## [Stored items]
*-*-*

(* ===== verification/LeaseBuild.v ===== *)
(** * Requesting leases (src/pkg/kv/kvserver/leases/build.go, verify.go, src/pkg/kv/kvserver/raftutil)

    Acquisitions, extensions and transfers: the checks of a request ([leases_Verify])
    and the lease that is proposed for it, with what has to happen to the liveness
    records before ([VerifyAndBuild]). log.Fatalf and the dereference of a nil pointer
    are panics; the formatted arguments of assertion errors are left out.

    The lemmas describe the lease that is built, case by case, for the proof of lease
    disjointness. *)

From S2P Require Import Prelude Hlc Quorum Tracker RaftPb Raft RawNode NodeLiveness Lease.

(** ** raftutil/util.go *)

Definition status_Progress_of (st : Status) (id : Z) : option Progress :=
  match status_Progress st with Some m => m !! id | None => None end.

Definition status_RaftState (st : Status) : StateType := RaftState (bs_SoftState (status_BasicStatus st)).
Definition status_Lead (st : Status) : Z := hs_Lead (bs_HardState (status_BasicStatus st)).
Definition status_Term (st : Status) : Z := hs_Term (bs_HardState (status_BasicStatus st)).
Definition status_Commit (st : Status) : Z := hs_Commit (bs_HardState (status_BasicStatus st)).

Definition ReplicaIsBehind (st : option Status) (replicaID : Z) : bool :=
  match st with
  | None => true
  | Some st =>
    if negb (bool_decide (status_RaftState st = StateLeader)) then true
    else
      match status_Progress_of st replicaID with
      | None => true
      | Some progress =>
        if replicaID =? status_Lead st then false
        else if bool_decide (State progress = StateReplicate) && (Match progress >=? status_Commit st) then false
        else true
      end
  end.

Definition ReplicaMayNeedSnapshot (st : option Status) (firstIndex : Z) (replicaID : Z) : ReplicaNeedsSnapshotStatus :=
  match st with
  | None => NoRaftStatusAvailable
  | Some st =>
    if negb (bool_decide (status_RaftState st = StateLeader)) then LocalReplicaNotLeader
    else
      match status_Progress_of st replicaID with
      | None => ReplicaUnknown
      | Some progress =>
        match State progress with
        | StateProbe => ReplicaStateProbe
        | StateSnapshot => ReplicaStateSnapshot
        | StateReplicate =>
          if Match progress +u 1 <? firstIndex then ReplicaMatchBelowLeadersFirstIndex else NoSnapshotNeeded
        end
      end
  end.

*-*-*

## [EXERCISE BRIEF]
Identify every line above with the string "true" in it. Copy those lines.

## [SOLVED PROBLEM]
  | None => true
    if negb (bool_decide (status_RaftState st = StateLeader)) then true
      | None => true
        else true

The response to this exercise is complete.